_Aim of the exercise:_
Write out all of the data without omission, exactly as shown.

[Collected data entries]
(** C8: a nul character in front of the true end of the buffer makes the
    scanner report a warning and go on.  In the dispatch loop it is passed
    over: [Lex] behaves as if started just behind it with the warning
    reported, so it returns a token that begins behind the nul, and the
    diagnostics it leaves are the earlier ones, then the warning at the
    address of the nul, then whatever the rest of the call reports.  In
    the comment skipper the loop runs on behind it in the same way, the
    comment is not over, and the skipper leaves the same warning behind
    the earlier diagnostics. *)
Theorem embedded_nul_is_skipped
  (Buffer : list ascii) (NDEBUG : bool) (L : Lexer) :
  peek Buffer (CurPtr L) = Some zero ->
  CurPtr L < getBufferEnd Buffer ->
  Lex Buffer NDEBUG L
  = Lex Buffer NDEBUG
      (mkLexer (CurPtr L + 1)
         (Diags L ++ [mkDiagnostic warning (CurPtr L)
                        "nul character embedded in middle of file"])) /\
  (exists T L' ds,
      Lex Buffer NDEBUG L = Ok (T, L') /\
      CurPtr L < Data (Text T) /\
      Diags L'
      = Diags L
        ++ mkDiagnostic warning (CurPtr L)
             "nul character embedded in middle of file" :: ds) /\
  (forall fuel,
      Lex_Restart Buffer NDEBUG (S fuel) L
      = Lex_Restart Buffer NDEBUG fuel
          (mkLexer (CurPtr L + 1)
             (Diags L ++ [mkDiagnostic warning (CurPtr L)
                            "nul character embedded in middle of file"]))) /\
  (forall fuel,
      SkipSlashSlashComment_loop Buffer (S fuel) L
      = SkipSlashSlashComment_loop Buffer fuel
          (mkLexer (CurPtr L + 1)
             (Diags L ++ [mkDiagnostic warning (CurPtr L)
                            "nul character embedded in middle of file"]))) /\
  (exists L' ds,
      bounded Buffer (SkipSlashSlashComment_loop Buffer) L = Ok (tt, L') /\
      (CurPtr L + 1 < CurPtr L' \/ CurPtr L' = getBufferEnd Buffer) /\
      Diags L'
      = Diags L
        ++ mkDiagnostic warning (CurPtr L)
             "nul character embedded in middle of file" :: ds).
Proof.
  intros Hc Hlt.
  pose proof (peek_Some_range _ _ _ Hc) as Hr0.
  set (w := mkDiagnostic warning (CurPtr L)
              "nul character embedded in middle of file").
  set (L1 := mkLexer (CurPtr L + 1) (Diags L ++ [w])).
  assert (Hr1 : InRange Buffer L1) by (subst L1; range).
  assert (Hstep : forall fuel,
             Lex_Restart Buffer NDEBUG (S fuel) L
             = Lex_Restart Buffer NDEBUG fuel L1).
  { intros fuel. rewrite (Lex_Restart_step Buffer NDEBUG fuel L zero Hc).
    now apply Lex_at_nul. }
  assert (Heq : Lex Buffer NDEBUG L = Lex Buffer NDEBUG L1).
  { rewrite (Lex_eq Buffer NDEBUG L) by range.
    rewrite (Lex_eq Buffer NDEBUG L1 Hr1).
    destruct L as [p ds]. subst L1 w. cbn [CurPtr Diags] in *.
    rewrite (remaining_step Buffer p ds
               (ds ++ [mkDiagnostic warning p
                         "nul character embedded in middle of file"]) Hlt).
    apply Hstep. }
  assert (Hloop : forall fuel,
             SkipSlashSlashComment_loop Buffer (S fuel) L
             = SkipSlashSlashComment_loop Buffer fuel L1).
  { intros fuel. cbn [SkipSlashSlashComment_loop]. mred. rewrite Hc.
    change (isNewline zero) with false.
    change (Ascii.eqb zero zero) with true. cbn [CurPtr Diags].
    replace (CurPtr L + 1 - 1) with (CurPtr L) by lia.
    destruct (Z.eqb_spec (CurPtr L) (getBufferEnd Buffer)); [lia|].
    reflexivity. }
  split; [exact Heq|]. split; [|split; [exact Hstep|split; [exact Hloop|]]].
  - destruct (Lex_spec Buffer NDEBUG L1 Hr1) as (T & L' & Hrun & Hs & _).
    pose proof (Framed_Lex Buffer NDEBUG (CurPtr L + 1) (Diags L ++ [w]))
      as Hf.
    fold L1 in Hf. rewrite Hrun in Hf.
    destruct (Lex Buffer NDEBUG (mkLexer (CurPtr L + 1) []))
      as [[T0 L0]|f]; cbn [frame] in Hf; [|discriminate Hf].
    injection Hf as HT HL.
    exists T, L', (Diags L0). rewrite Heq. split; [exact Hrun|].
    split; [subst L1; cbn [CurPtr] in Hs; lia|].
    rewrite HL. cbn [Diags]. now rewrite <- app_assoc.
  - unfold bounded. destruct L as [p ds]. cbn [CurPtr Diags] in *.
    rewrite (remaining_step Buffer p ds (ds ++ [w]) Hlt).
    rewrite (Hloop _). fold L1.
    destruct (SkipSlashSlashComment_loop_spec Buffer
                (remaining Buffer L1) L1 Hr1)
      as [(q & body & nl & Hq & _ & _ & _ & Hrun)|(_ & Hrun)];
      [unfold remaining; lia| |]; subst L1; cbn [CurPtr Diags] in *.
    + do 2 eexists. split; [exact Hrun|]. cbn [CurPtr Diags].
      split; [left; lia|]. now rewrite <- app_assoc.
    + do 2 eexists. split; [exact Hrun|]. cbn [CurPtr Diags].
      split; [now right|]. now rewrite <- app_assoc.
Qed.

_Answer to this problem:_
(** C8: a nul character in front of the true end of the buffer makes the
    scanner report a warning and go on.  In the dispatch loop it is passed
    over: [Lex] behaves as if started just behind it with the warning
    reported, so it returns a token that begins behind the nul, and the
    diagnostics it leaves are the earlier ones, then the warning at the
    address of the nul, then whatever the rest of the call reports.  In
    the comment skipper the loop runs on behind it in the same way, the
    comment is not over, and the skipper leaves the same warning behind
    the earlier diagnostics. *)
Theorem embedded_nul_is_skipped
  (Buffer : list ascii) (NDEBUG : bool) (L : Lexer) :
  peek Buffer (CurPtr L) = Some zero ->
  CurPtr L < getBufferEnd Buffer ->
  Lex Buffer NDEBUG L
  = Lex Buffer NDEBUG
      (mkLexer (CurPtr L + 1)
         (Diags L ++ [mkDiagnostic warning (CurPtr L)
                        "nul character embedded in middle of file"])) /\
  (exists T L' ds,
      Lex Buffer NDEBUG L = Ok (T, L') /\
      CurPtr L < Data (Text T) /\
      Diags L'
      = Diags L
        ++ mkDiagnostic warning (CurPtr L)
             "nul character embedded in middle of file" :: ds) /\
  (forall fuel,
      Lex_Restart Buffer NDEBUG (S fuel) L
      = Lex_Restart Buffer NDEBUG fuel
          (mkLexer (CurPtr L + 1)
             (Diags L ++ [mkDiagnostic warning (CurPtr L)
                            "nul character embedded in middle of file"]))) /\
  (forall fuel,
      SkipSlashSlashComment_loop Buffer (S fuel) L
      = SkipSlashSlashComment_loop Buffer fuel
          (mkLexer (CurPtr L + 1)
             (Diags L ++ [mkDiagnostic warning (CurPtr L)
                            "nul character embedded in middle of file"]))) /\
  (exists L' ds,
      bounded Buffer (SkipSlashSlashComment_loop Buffer) L = Ok (tt, L') /\
      (CurPtr L + 1 < CurPtr L' \/ CurPtr L' = getBufferEnd Buffer) /\
      Diags L'
      = Diags L
        ++ mkDiagnostic warning (CurPtr L)
             "nul character embedded in middle of file" :: ds).
Proof.
  intros Hc Hlt.
  pose proof (peek_Some_range _ _ _ Hc) as Hr0.
  set (w := mkDiagnostic warning (CurPtr L)
              "nul character embedded in middle of file").
  set (L1 := mkLexer (CurPtr L + 1) (Diags L ++ [w])).
  assert (Hr1 : InRange Buffer L1) by (subst L1; range).
  assert (Hstep : forall fuel,
             Lex_Restart Buffer NDEBUG (S fuel) L
             = Lex_Restart Buffer NDEBUG fuel L1).
  { intros fuel. rewrite (Lex_Restart_step Buffer NDEBUG fuel L zero Hc).
    now apply Lex_at_nul. }
  assert (Heq : Lex Buffer NDEBUG L = Lex Buffer NDEBUG L1).
  { rewrite (Lex_eq Buffer NDEBUG L) by range.
    rewrite (Lex_eq Buffer NDEBUG L1 Hr1).
    destruct L as [p ds]. subst L1 w. cbn [CurPtr Diags] in *.
    rewrite (remaining_step Buffer p ds
               (ds ++ [mkDiagnostic warning p
                         "nul character embedded in middle of file"]) Hlt).
    apply Hstep. }
  assert (Hloop : forall fuel,
             SkipSlashSlashComment_loop Buffer (S fuel) L
             = SkipSlashSlashComment_loop Buffer fuel L1).
  { intros fuel. cbn [SkipSlashSlashComment_loop]. mred. rewrite Hc.
    change (isNewline zero) with false.
    change (Ascii.eqb zero zero) with true. cbn [CurPtr Diags].
    replace (CurPtr L + 1 - 1) with (CurPtr L) by lia.
    destruct (Z.eqb_spec (CurPtr L) (getBufferEnd Buffer)); [lia|].
    reflexivity. }
  split; [exact Heq|]. split; [|split; [exact Hstep|split; [exact Hloop|]]].
  - destruct (Lex_spec Buffer NDEBUG L1 Hr1) as (T & L' & Hrun & Hs & _).
    pose proof (Framed_Lex Buffer NDEBUG (CurPtr L + 1) (Diags L ++ [w]))
      as Hf.
    fold L1 in Hf. rewrite Hrun in Hf.
    destruct (Lex Buffer NDEBUG (mkLexer (CurPtr L + 1) []))
      as [[T0 L0]|f]; cbn [frame] in Hf; [|discriminate Hf].
    injection Hf as HT HL.
    exists T, L', (Diags L0). rewrite Heq. split; [exact Hrun|].
    split; [subst L1; cbn [CurPtr] in Hs; lia|].
    rewrite HL. cbn [Diags]. now rewrite <- app_assoc.
  - unfold bounded. destruct L as [p ds]. cbn [CurPtr Diags] in *.
    rewrite (remaining_step Buffer p ds (ds ++ [w]) Hlt).
    rewrite (Hloop _). fold L1.
    destruct (SkipSlashSlashComment_loop_spec Buffer
                (remaining Buffer L1) L1 Hr1)
      as [(q & body & nl & Hq & _ & _ & _ & Hrun)|(_ & Hrun)];
      [unfold remaining; lia| |]; subst L1; cbn [CurPtr Diags] in *.
    + do 2 eexists. split; [exact Hrun|]. cbn [CurPtr Diags].
      split; [left; lia|]. now rewrite <- app_assoc.
    + do 2 eexists. split; [exact Hrun|]. cbn [CurPtr Diags].
      split; [now right|]. now rewrite <- app_assoc.
Qed.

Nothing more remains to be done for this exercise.